Despite the fact that the CFR is an organization most Americans have never heard of, I think we have clearly established by a variety of means that it is a key connection between the federal government and the owners and managers of the country's largest financial institutions and corporations. It is an organization of the power elite...In my view, what knowledge we have of CFR suggests that through it the power elite formulate general guidelines for American foreign policy and provide the personnel to carry out this policy...
From a $135,057,600 stock portfolio which may be invested in Big Oil stock, U.S. war machine stock and Israeli-linked corporate stock, the Council on Foreign Relations, itself, earned an investment income of $2,905,350 between July 21, 2000 and June 30, 2001. Some of this investment income of the "non-profit" Council on Foreign Relations Inc. was then used to pay Council on Foreign Relations President Leslie Gelb an annual salary of $258,686.
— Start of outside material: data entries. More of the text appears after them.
(* ===== verification/Prefetch.v ===== *)
(** * The prefetching heuristic

    The pages to prefetch with a fault migration ([uvm_perf_prefetch.c],
    [uvm_perf_prefetch.h], the tree macros of [uvm_perf_utils.h], the big page
    regions of [uvm_va_block.c] and [uvm_hmm_get_prefetch_region]): a binary tree of
    densities over the page mask of a block, from which each faulted page takes the
    widest dense subtree.  Range groups and HMM policies are range trees. *)

From stdpp Require Import gmap.
From S2P Require Import Prelude Service RangeTree PageMask.

Local Open Scope Z_scope.

(** ** Tunables *)

Definition UVM_PREFETCH_THRESHOLD_DEFAULT : Z := 51.
Definition UVM_PREFETCH_MIN_FAULTS_MIN : Z := 1.
Definition UVM_PREFETCH_MIN_FAULTS_DEFAULT : Z := 1.
Definition UVM_PREFETCH_MIN_FAULTS_MAX : Z := 20.

Record prefetch_tunables : Type := mk_tunables {
  g_uvm_perf_prefetch_enable : bool;
  g_uvm_perf_prefetch_threshold : Z;
  g_uvm_perf_prefetch_min_faults : Z;
}.

#[export] Instance tunables_eta : Eta prefetch_tunables := fun g =>
  mk_tunables (g_uvm_perf_prefetch_enable g) (g_uvm_perf_prefetch_threshold g) (g_uvm_perf_prefetch_min_faults g).

(** The module parameters are [enable], [threshold] and [min_faults]. *)
Definition uvm_perf_prefetch_init (enable threshold min_faults : Z) (g : prefetch_tunables) : NV_STATUS * prefetch_tunables :=
  let g := g <| g_uvm_perf_prefetch_enable := negb (enable =? 0) |> in
  if negb (g_uvm_perf_prefetch_enable g) then (NV_OK, g)
  else
    let g := g <| g_uvm_perf_prefetch_threshold := if threshold <=? 100 then threshold else UVM_PREFETCH_THRESHOLD_DEFAULT |> in
    (NV_OK, g <| g_uvm_perf_prefetch_min_faults :=
       if (UVM_PREFETCH_MIN_FAULTS_MIN <=? min_faults) && (min_faults <=? UVM_PREFETCH_MIN_FAULTS_MAX) then min_faults
       else UVM_PREFETCH_MIN_FAULTS_DEFAULT |>).

(** ** The bitmap tree *)

Record uvm_perf_prefetch_bitmap_tree_t : Type := mk_bitmap_tree {
  pages : uvm_page_mask_t;
  offset : Z;
  leaf_count : Z;
  level_count : Z;
}.

#[export] Instance bitmap_tree_eta : Eta uvm_perf_prefetch_bitmap_tree_t := fun t =>
  mk_bitmap_tree (pages t) (offset t) (leaf_count t) (level_count t).

Record uvm_perf_prefetch_bitmap_tree_iter_t : Type := mk_iter {
  level_idx : Z;
  node_idx : Z;
}.

Definition uvm_perf_prefetch_bitmap_tree_iter_init (t : uvm_perf_prefetch_bitmap_tree_t) (page : Z) : uvm_perf_prefetch_bitmap_tree_iter_t :=
  mk_iter (level_count t - 1) (u16 page).

Definition uvm_perf_tree_iter_max_leaves (t : uvm_perf_prefetch_bitmap_tree_t) (it : uvm_perf_prefetch_bitmap_tree_iter_t) : Z :=
  u16 (Z.shiftl 1 (level_count t - 1 - level_idx it)).

Definition uvm_perf_tree_iter_leaf_range_start (t : uvm_perf_prefetch_bitmap_tree_t) (it : uvm_perf_prefetch_bitmap_tree_iter_t) : Z :=
  UVM_ALIGN_DOWN (node_idx it) (uvm_perf_tree_iter_max_leaves t it).

Definition uvm_perf_tree_iter_leaf_range (t : uvm_perf_prefetch_bitmap_tree_t) (it : uvm_perf_prefetch_bitmap_tree_iter_t) : Z :=
  let range_leaves := uvm_perf_tree_iter_max_leaves t it in
  let range_start := uvm_perf_tree_iter_leaf_range_start t it in
  let range_end_max := u16 (range_start + range_leaves) in
  let range_end := Z.min range_end_max (leaf_count t) in
  u16 (range_end - range_start).

Definition uvm_perf_prefetch_bitmap_tree_iter_get_range (t : uvm_perf_prefetch_bitmap_tree_t) (it : uvm_perf_prefetch_bitmap_tree_iter_t) : uvm_va_block_region_t :=
  let range_leaves := uvm_perf_tree_iter_leaf_range t it in
  let range_start := uvm_perf_tree_iter_leaf_range_start t it in
  uvm_va_block_region range_start (range_start + range_leaves).

Definition uvm_perf_prefetch_bitmap_tree_iter_get_count (t : uvm_perf_prefetch_bitmap_tree_t) (it : uvm_perf_prefetch_bitmap_tree_iter_t) : Z :=
  u16 (uvm_page_mask_region_weight (pages t) (uvm_perf_prefetch_bitmap_tree_iter_get_range t it)).

(** The body of the traversal at level [level]. *)
Definition visit_level (threshold : Z) (t : uvm_perf_prefetch_bitmap_tree_t) (node level : Z) (r : uvm_va_block_region_t) : uvm_va_block_region_t :=
  let it := mk_iter level node in
  let counter := uvm_perf_prefetch_bitmap_tree_iter_get_count t it in
  let subregion := uvm_perf_prefetch_bitmap_tree_iter_get_range t it in
  let subregion_pages := u16 (uvm_va_block_region_num_pages subregion) in
  if u32 (subregion_pages * threshold) <? u32 (counter * 100) then subregion else r.

(** From level [n - 1] to the root. *)
Fixpoint traverse_counters (threshold : Z) (t : uvm_perf_prefetch_bitmap_tree_t) (node : Z) (n : nat) (r : uvm_va_block_region_t) : uvm_va_block_region_t :=
  match n with
  | O => r
  | S n => traverse_counters threshold t node n (visit_level threshold t node (Z.of_nat n) r)
  end.

Definition clamp_first (t : uvm_perf_prefetch_bitmap_tree_t) (max_prefetch_region : uvm_va_block_region_t) (f : Z) : Z :=
  let f := u16 (f + first max_prefetch_region) in
  if f <? offset t then offset t
  else
    let f := u16 (f - offset t) in
    if f <? first max_prefetch_region then first max_prefetch_region else f.

Definition clamp_outer (t : uvm_perf_prefetch_bitmap_tree_t) (max_prefetch_region : uvm_va_block_region_t) (o : Z) : Z :=
  let o := u16 (o + first max_prefetch_region) in
  if o <? offset t then offset t
  else
    let o := u16 (o - offset t) in
    if outer max_prefetch_region <? o then outer max_prefetch_region else o.

Definition compute_prefetch_region (threshold : Z) (page_index : Z) (t : uvm_perf_prefetch_bitmap_tree_t)
    (max_prefetch_region : uvm_va_block_region_t) : uvm_va_block_region_t :=
  let it := uvm_perf_prefetch_bitmap_tree_iter_init t (page_index - first max_prefetch_region + offset t) in
  let r := traverse_counters threshold t (node_idx it) (Z.to_nat (level_idx it + 1)) (uvm_va_block_region 0 0) in
  if outer r =? 0 then r
  else mk_region (clamp_first t max_prefetch_region (first r)) (clamp_outer t max_prefetch_region (outer r)).

(** ** Growing the granularity of faults *)

Definition no_page (m : option uvm_page_mask_t) (r : uvm_va_block_region_t) : bool :=
  match m with Some m => uvm_page_mask_region_empty m r | None => true end.
(* ===== verification/Merge.v ===== *)
(** * Shared pushes of a batch

    The coordinator side of [uvm_kthread_dispatch_and_wait] with the pushes that
    the blocks of a segment share ([uvm_gpu_replayable_faults_parallel.c]): every
    merge mode with its push pairs, the overlap of the next segment's pushes with
    the workers, the continuous workers, and the fallbacks when a push cannot be
    begun.  What the workers do in a dispatch, and whether a push can be begun, are
    parameters.  [Parallel.v] has the workers and the collection of their results;
    its plan of a batch is the specification here. *)

From stdpp Require Import gmap.
From S2P Require Import Prelude FaultTypes Service Schedule Parallel.

Local Open Scope Z_scope.

(** ** Pushes *)

Inductive push_kind : Type := CopyPush | MapPush.

#[export] Instance push_kind_eq_dec : EqDecision push_kind.
Proof. solve_decision. Defined.

#[export] Instance push_kind_countable : Countable push_kind.
Proof.
  refine (inj_countable' (fun k => match k with CopyPush => true | MapPush => false end)
    (fun b : bool => if b then CopyPush else MapPush) _). by intros [].
Defined.

(** [open_pushes] are the elements of [merge_state.copy_push] and
    [merge_state.map_push] between [uvm_push_begin] and [uvm_push_end];
    [bad_push] says that one was begun while it was open or ended while it was
    not. *)
Record pushes_t : Type := mk_pushes {
  open_pushes : gset (push_kind * nat);
  bad_push : bool;
  num_begins : nat;
}.

(** The fields of the pool that the coordinator writes; [batch_groups] is the
    offset of the pointer in the groups of the batch, and [dispatched] has, for
    each dispatch, [queue_base] and how the workers go through the blocks. *)
Record coord_t : Type := mk_coord {
  pushes : pushes_t;
  dispatched : list (nat * sub_dispatch);
  batch_groups : nat;
  queue_base : nat;
  batch_ready : bool;
  dynamic_active : bool;
  seg_parallel_active : bool;
  merge_dispatch_active : bool;
  merge_state_state : Z;
  merge_state_active : nat;
  dynamic_copy_pushed_end : gset nat;
  seg_copy_pushed_end : gset nat;
  continuous_active : bool;
  continuous_batch_gen : Z;
  seg_generation : Z;
  seg_finished : bool;
}.

#[export] Instance coord_eta : Eta coord_t := fun s =>
  mk_coord (pushes s) (dispatched s) (batch_groups s) (queue_base s) (batch_ready s) (dynamic_active s)
    (seg_parallel_active s) (merge_dispatch_active s) (merge_state_state s) (merge_state_active s)
    (dynamic_copy_pushed_end s) (seg_copy_pushed_end s)
    (continuous_active s) (continuous_batch_gen s) (seg_generation s) (seg_finished s).

Record merge_opts : Type := mk_merge_opts {
  uvm_merge_pipeline_overlap : bool;
  uvm_merge_continuous_workers : bool;
  uvm_merge_copy_map_split : bool;
}.

(** The locals of the segment loop. *)
Record seg_locals : Type := mk_seg_locals {
  cur_slot : nat;
  cur_push_open : bool;
  continuous : bool;
  is_first_seg : bool;
}.

#[export] Instance seg_locals_eta : Eta seg_locals := fun l =>
  mk_seg_locals (cur_slot l) (cur_push_open l) (continuous l) (is_first_seg l).

Section Coordinator.
  Variable W : pool_params.
  Variable Opts : merge_opts.
  (** The status of the n-th [uvm_push_begin]; what the n-th dispatch ends with,
      [None] when the workers are not done in time; the segments whose copy push
      the workers of the n-th dispatch have ended when the coordinator has waited,
      and those whose copy push they end later, which they can only do when the wait
      has timed out. *)
  Variable op_push_begin : nat -> NV_STATUS.
  Variable op_dispatch : nat -> option NV_STATUS.
  Variable op_workers_end : nat -> nat -> bool.
  Variable op_workers_late : nat -> nat -> bool.

  Abbreviation P := (ST pushes_t).
  Abbreviation C := (ST coord_t).

Definition uvm_push_begin (k : push_kind) (i : nat) : P NV_STATUS := fun p =>
  let st := op_push_begin (num_begins p) in
  (st, if is_ok st
       then mk_pushes ({[ (k, i) ]} ∪ open_pushes p) (bad_push p || bool_decide ((k, i) ∈ open_pushes p)) (S (num_begins p))
       else mk_pushes (open_pushes p) (bad_push p) (S (num_begins p))).

Definition uvm_push_end (k : push_kind) (i : nat) : P unit := fun p =>
  (tt, mk_pushes (open_pushes p ∖ {[ (k, i) ]}) (bad_push p || negb (bool_decide ((k, i) ∈ open_pushes p))) (num_begins p)).

(** The pairs of the segments from [i] on; returns the status, the index reached
    and whether the copy push of that index is open. *)
Fixpoint open_pairs (n i : nat) : P (NV_STATUS * nat * bool) :=
  match n with
  | O => mret (NV_OK, i, false)
  | S n =>
      ps ← uvm_push_begin CopyPush i;
      if is_ok ps then
        ps ← uvm_push_begin MapPush i;
        if is_ok ps then open_pairs n (S i) else mret (ps, i, true)
      else mret (ps, i, false)
  end.

Fixpoint end_pairs (n i : nat) : P unit :=
  match n with
  | O => mret tt
  | S n => uvm_push_end CopyPush i ;; uvm_push_end MapPush i ;; end_pairs n (S i)
  end.

(** The cleanup when a push could not be begun. *)
Definition end_opened (sp_i : nat) (current_copy_open : bool) : P unit :=
  when current_copy_open (uvm_push_end CopyPush sp_i) ;; end_pairs sp_i 0.

(** Closing the pairs after the dispatch; a copy push in [pushed_end] was ended by
    a worker. *)
Fixpoint close_pairs (split : bool) (merged : nat -> bool) (pushed_end : gset nat) (n i : nat) : P unit :=
  match n with
  | O => mret tt
  | S n =>
      let copy_closed_by_worker := split && merged i && bool_decide (i ∈ pushed_end) in
      when (negb split || negb (merged i) || negb copy_closed_by_worker) (uvm_push_end CopyPush i) ;;
      uvm_push_end MapPush i ;;
      close_pairs split merged pushed_end n (S i)
  end.

(** The workers end the copy pushes of these segments. *)
Definition workers_end (segs : list nat) : P unit := for_each segs (uvm_push_end CopyPush).

(** The pair of a segment of the segmented merge. *)
Definition begin_slot (slot : nat) : P NV_STATUS :=
  ps ← uvm_push_begin CopyPush slot;
  if is_ok ps then
    ps ← uvm_push_begin MapPush slot;
    when (negb (is_ok ps)) (uvm_push_end CopyPush slot) ;;
    mret ps
  else mret ps.

Definition end_slot (slot : nat) : P unit := uvm_push_end CopyPush slot ;; uvm_push_end MapPush slot.

(** ** Dispatches *)

Definition on_pushes {A} (m : P A) : C A := fun s => let '(a, p) := m (pushes s) in (a, s <| pushes := p |>).

(** [use_merge] of a worker: whether it takes the shared pushes of a segment. *)
Definition use_merge (s : coord_t) : bool := merge_dispatch_active s && (merge_state_state s =? 2).

(** How the workers go through the blocks, from the flags they read. *)
Definition worker_mode (s : coord_t) : dispatch_mode :=
  if dynamic_active s && uvm_dynamic_dispatch W then DynamicCursor
  else if seg_parallel_active s && uvm_merge_group_seg_parallel W then GroupSegParallel
  else if seg_parallel_active s then SegmentParallel
  else Strided.

Definition log_dispatch (count : nat) : C unit :=
  modify (fun s => s <| dispatched := dispatched s ++ [(queue_base s, mk_sub (worker_mode s) (batch_groups s) count)] |>).

Definition dispatch_start_inner (count : nat) : C unit :=
  if (count =? 0)%nat then mret tt else log_dispatch count ;; modify (fun s => s <| batch_ready := true |>).

(** The status of the n-th dispatch. *)
Definition dispatch_status (n : nat) : NV_STATUS := default NV_ERR_TIMEOUT (op_dispatch n).

Definition dispatch_wait_inner (count : nat) : C NV_STATUS := fun s =>
  if (count =? 0)%nat then (NV_OK, s)
  else
    let n := Nat.pred (length (dispatched s)) in
    (dispatch_status n,
     if bool_decide (op_dispatch n = None) || negb (continuous_active s) then s <| batch_ready := false |> else s).

Definition coord_dispatch_and_wait (count : nat) : C NV_STATUS :=
  if (count =? 0)%nat then mret NV_OK else dispatch_start_inner count ;; dispatch_wait_inner count.

Definition dispatch_flags (active : bool) (st : Z) : C unit :=
  modify (fun s => s <| merge_dispatch_active := active |> <| merge_state_state := st |>).
(* ===== verification/Pushbuffer.v ===== *)
(** * Pushbuffers

    The memory in which the commands of a push are written ([uvm_pushbuffer.c],
    [uvm_pushbuffer.h]).  It is cut into chunks; a chunk has at most one on-going
    push and a list of the pushes that the GPU may still read, which complete in any
    order.  Pointers to chunks are their indices, pointers to GPFIFO entries are the
    pair of a channel and an index; the entries themselves belong to the channels,
    so the operations take the function [ent] that reads them.  Each operation is
    one section under the lock of the pushbuffer. *)

From stdpp Require Import gmap sorting.
From S2P Require Import Prelude FaultTypes.

Local Open Scope Z_scope.

(** ** Data *)

Definition UVM_MAX_PUSH_SIZE : Z := 128 * 1024.
Definition UVM_PUSHBUFFER_CHUNK_SIZE : Z := 8 * UVM_MAX_PUSH_SIZE.
Definition UVM_PUSHBUFFER_CHUNKS : nat := 16.
Definition UVM_PUSHBUFFER_SIZE : Z := UVM_PUSHBUFFER_CHUNK_SIZE * Z.of_nat UVM_PUSHBUFFER_CHUNKS.

Inductive uvm_gpfifo_entry_type_t : Type :=
| UVM_GPFIFO_ENTRY_TYPE_NORMAL
| UVM_GPFIFO_ENTRY_TYPE_CONTROL.

#[export] Instance gpfifo_type_eq_dec : EqDecision uvm_gpfifo_entry_type_t.
Proof. solve_decision. Defined.

(** A GPFIFO entry; offset and size share their storage with the control value, and
    each type of entry only reads its own. *)
Record uvm_gpfifo_entry_t : Type := mk_gpfifo {
  gp_type : uvm_gpfifo_entry_type_t;
  tracking_semaphore_value : Z;
  pushbuffer_offset : Z;
  pushbuffer_size : Z;
  control_value : Z;
  gp_push_info : nat;
}.

Definition zero_gpfifo : uvm_gpfifo_entry_t := mk_gpfifo UVM_GPFIFO_ENTRY_TYPE_NORMAL 0 0 0 0 0.

Abbreviation gpfifo_id := (nat * nat)%type.

Record uvm_pushbuffer_chunk_t : Type := mk_chunk {
  next_push_start : Z;
  pending_gpfifos : list gpfifo_id;
  current_push : option nat;
}.

#[export] Instance chunk_eta : Eta uvm_pushbuffer_chunk_t := fun c =>
  mk_chunk (next_push_start c) (pending_gpfifos c) (current_push c).

Record uvm_pushbuffer_t : Type := mk_pushbuffer {
  chunks : list uvm_pushbuffer_chunk_t;
  available_chunks : gset nat;
  idle_chunks : gset nat;
  concurrent_pushes_sema : Z;
}.

#[export] Instance pushbuffer_eta : Eta uvm_pushbuffer_t := fun pb =>
  mk_pushbuffer (chunks pb) (available_chunks pb) (idle_chunks pb) (concurrent_pushes_sema pb).
(** A change of one page that keeps its memory. *)
Lemma on_page_memory m f pool : (forall p, page_memory (f p) = page_memory p) ->
  page_memory <$> sem_pages (on_page m f pool) = page_memory <$> sem_pages pool.
Proof.
  intros Hf. unfold on_page. cbn [sem_pages upd]. rewrite <- list_fmap_compose. apply list_fmap_ext. intros k p _. unfold compose. by destruct (_ =? _).
Qed.

Lemma on_page_elem m f pool p : p ∈ sem_pages (on_page m f pool) <->
  exists q, q ∈ sem_pages pool /\ p = (if page_memory q =? m then f q else q).
Proof. unfold on_page. cbn [sem_pages upd]. rewrite list_elem_of_fmap. split; intros (q & H1 & H2); by exists q. Qed.

Lemma pages_unique pool p q : NoDup (page_memory <$> sem_pages pool) -> p ∈ sem_pages pool -> q ∈ sem_pages pool -> page_memory p = page_memory q -> p = q.
Proof.
  intros Hn [i Hi]%list_elem_of_lookup [j Hj]%list_elem_of_lookup E.
  assert (i = j) as ->; [|congruence]. apply (NoDup_lookup _ i j (page_memory p) Hn); rewrite list_lookup_fmap; [by rewrite Hi|by rewrite Hj, E].
Qed.

Lemma sumz_on_page (g : uvm_gpu_semaphore_pool_page_t -> Z) m f pages p : NoDup (page_memory <$> pages) -> p ∈ pages -> page_memory p = m ->
  sumz g ((fun q => if page_memory q =? m then f q else q) <$> pages) = sumz g pages - g p + g (f p).
Proof.
  induction pages as [|q pages IH]; [by intros _ ?%elem_of_nil|]. intros [Hq Hn]%NoDup_cons [<-|Hp]%elem_of_cons E; cbn [fmap list_fmap sumz foldr].
  - rewrite E, Z.eqb_refl. assert ((fun q => if page_memory q =? m then f q else q) <$> pages = pages) as ->; [|unfold sumz; lia].
    rewrite <- (list_fmap_id pages) at 2. apply list_fmap_ext. intros k q Hk. simpl. destruct (Z.eqb_spec (page_memory q) m) as [E'|]; [|done].
    destruct Hq. rewrite E, <- E'. apply list_elem_of_fmap. exists q. split; [done|]. by eapply list_elem_of_lookup_2.
  - specialize (IH Hn Hp E). unfold sumz in IH |- *. rewrite IH. destruct (Z.eqb_spec (page_memory q) m) as [E'|]; [|lia].
    destruct Hq. rewrite E', <- E. apply list_elem_of_fmap. by exists p.
Qed.

(** New memory is not used by another page. *)
Definition mem_ok (mem : NV_STATUS + Z * list Z) (pool : uvm_gpu_semaphore_pool_t) : Prop :=
  match mem with
  | inl st => st <> NV_OK
  | inr (m, contents) => (m ∉ page_memory <$> sem_pages pool) /\ length contents = UVM_SEMAPHORE_COUNT_PER_PAGE
  end.

Lemma free_count_nonneg pool : pool_ok pool -> 0 <= free_semaphores_count pool.
Proof. intros Hp. rewrite (pool_count _ Hp). apply sumz_nonneg. lia. Qed.

Lemma per_page : Z.of_nat UVM_SEMAPHORE_COUNT_PER_PAGE = 1024.
Proof. done. Qed.

Lemma alloc_page_ok debug mem pool : pool_ok pool -> mem_ok mem pool -> free_semaphores_count pool = 0 ->
  (pool_alloc_page debug mem pool).1 = NV_OK /\ pool_ok (pool_alloc_page debug mem pool).2 /\
    free_semaphores_count (pool_alloc_page debug mem pool).2 = 1024 /\ pool_secure (pool_alloc_page debug mem pool).2 = pool_secure pool /\
    (forall m i, in_use (pool_alloc_page debug mem pool).2 m i <-> in_use pool m i) \/
  (exists st, mem = inl st /\ pool_alloc_page debug mem pool = (st, pool)).
Proof.
  intros Hp Hm H0. destruct mem as [st|[m contents]]; [right; by exists st|left]. destruct Hm as [Hm Hlen]. unfold pool_alloc_page.
  set (new := mk_sem_page m _ _). cbn [fst snd]. split; [done|].
  assert (free_semaphores_count (pool <| sem_pages ::= cons new |> <| free_semaphores_count ::= (fun n => u32 (n + Z.of_nat UVM_SEMAPHORE_COUNT_PER_PAGE)) |>) = 1024) as Hc
    by (cbn [free_semaphores_count upd]; by rewrite H0, per_page).
  destruct Hp as [Hn Hf Hl Hs]. split; [split|split; [exact Hc|split; [done|]]].
  - cbn [sem_pages upd fmap list_fmap]. by apply NoDup_cons.
  - cbn [sem_pages upd]. intros p [->|Hp]%elem_of_cons; [done|by apply Hf].
  - cbn [sem_pages upd]. intros p [->|Hp]%elem_of_cons; [|by apply Hl]. unfold new. cbn [payloads].
    destruct (semaphore_uses_canary debug pool); [by rewrite length_replicate|done].
  - rewrite Hc. cbn [sem_pages upd sumz foldr]. rewrite H0 in Hs. unfold sumz in Hs. rewrite <- Hs. unfold new. cbn [free_semaphores].
    rewrite size_set_seq, per_page. done.
  - intros m' i. unfold in_use. cbn [sem_pages upd]. split.
    + intros (p & [->|Hp]%elem_of_cons & ? & Hi & Hnf); [|by exists p]. destruct Hnf. cbn [free_semaphores new]. apply elem_of_set_seq. lia.
    + intros (p & Hp & ?). exists p. split; [by right|done].
Qed.

Lemma count_le pool : pool_ok pool -> free_semaphores_count pool <= 1024 * Z.of_nat (length (sem_pages pool)).
Proof.
  intros [_ Hf _ ->]. induction (sem_pages pool) as [|p pages IH]; [done|]. cbn [sumz foldr length].
  assert (Z.of_nat (size (free_semaphores p)) <= 1024).
  { rewrite <- per_page. apply inj_le. rewrite <- (size_set_seq (C := gset nat) 0). apply subseteq_size, Hf. by left. }
  specialize (IH ltac:(intros q Hq; apply Hf; by right)). unfold sumz in IH. lia.
Qed.

(** Taking or returning a bit of a page, with a payload that may change as well. *)
Lemma on_page_ok m p f n pool : pool_ok pool -> p ∈ sem_pages pool -> page_memory p = m ->
  (forall q, page_memory (f q) = page_memory q) -> free_semaphores (f p) ⊆ set_seq 0 UVM_SEMAPHORE_COUNT_PER_PAGE ->
  length (payloads (f p)) = UVM_SEMAPHORE_COUNT_PER_PAGE ->
  n = free_semaphores_count pool - Z.of_nat (size (free_semaphores p)) + Z.of_nat (size (free_semaphores (f p))) ->
  pool_ok (on_page m f pool <| free_semaphores_count := n |>).
Proof.
  intros [Hn Hf Hl Hs] Hp Em Hmem Hfree Hlen ->. split.
  - change (NoDup (page_memory <$> sem_pages (on_page m f pool))). by rewrite on_page_memory.
  - intros q Hq. apply (on_page_elem m f pool) in Hq as (r & Hr & ->). destruct (Z.eqb_spec (page_memory r) m) as [E|]; [|by apply Hf].
    by rewrite (pages_unique pool r p) by congruence.
  - intros q Hq. apply (on_page_elem m f pool) in Hq as (r & Hr & ->). destruct (Z.eqb_spec (page_memory r) m) as [E|]; [|by apply Hl].
    by rewrite (pages_unique pool r p) by congruence.
  - cbn [free_semaphores_count sem_pages on_page upd]. rewrite (sumz_on_page _ m f _ p) by done. by rewrite Hs.
Qed.

Lemma in_use_on_page m p f n pool m' i : NoDup (page_memory <$> sem_pages pool) -> p ∈ sem_pages pool -> page_memory p = m ->
  (forall q, page_memory (f q) = page_memory q) ->
  in_use (on_page m f pool <| free_semaphores_count := n |>) m' i <->
  if m' =? m then (i < UVM_SEMAPHORE_COUNT_PER_PAGE)%nat /\ i ∉ free_semaphores (f p) else in_use pool m' i.
Proof.
  intros Hn Hp Em Hmem. unfold in_use. split.
  - intros (q & Hq & E & Hi & Hnf). apply (on_page_elem m f pool) in Hq as (r & Hr & ->).
    destruct (Z.eqb_spec (page_memory r) m) as [E'|Hne].
    + assert (r = p) as -> by (by apply (pages_unique pool); [..|congruence]). rewrite Hmem in E. subst m'. rewrite Em, Z.eqb_refl. done.
    + rewrite <- E. destruct (Z.eqb_spec (page_memory r) m); [done|]. by exists r.
  - destruct (Z.eqb_spec m' m) as [->|Hne].
    + intros [Hi Hnf]. exists (f p). split_and!; [|by rewrite Hmem|done..]. apply (on_page_elem m f pool). exists p. split; [done|]. by rewrite Em, Z.eqb_refl.
    + intros (q & Hq & E & Hi & Hnf). exists q. split_and!; [|done..]. apply (on_page_elem m f pool). exists q. split; [done|].
      destruct (Z.eqb_spec (page_memory q) m); [congruence|done].
Qed.

Lemma find_page pool p : NoDup (page_memory <$> sem_pages pool) -> p ∈ sem_pages pool ->
  find (fun q => bool_decide (Some (page_memory q) = Some (page_memory p))) (sem_pages pool) = Some p.
Proof.
  intros Hn. assert (forall q, q ∈ sem_pages pool -> p ∈ sem_pages pool -> page_memory q = page_memory p -> q = p) as Hu by (intros; by apply (pages_unique pool)).
  clear Hn. induction (sem_pages pool) as [|q pages IH]; [by intros ?%elem_of_nil|]. intros Hp. simpl. case_bool_decide as E.
  - f_equal. apply Hu; [by left|done|congruence].
  - apply elem_of_cons in Hp as [->|Hp]; [done|]. apply IH; [|done]. intros r Hr Hp' E'. apply Hu; [by right..|done].
Qed.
The Ford Foundation-subsidized Council on Foreign Relations is one of the U.S. governing elite institutions responsible for formulating the U.S. Establishment's militaristic foreign policy and an institution that may profit from investments in Big Oil, U.S. war machine and Israeli-linked corporate stock. So it might be politically productive for the U.S. anti-war movement to seriously start making stock divestment demands on both the Countil on Foreign Relations and the Ford Foundation, as well as on MIT and Harvard University.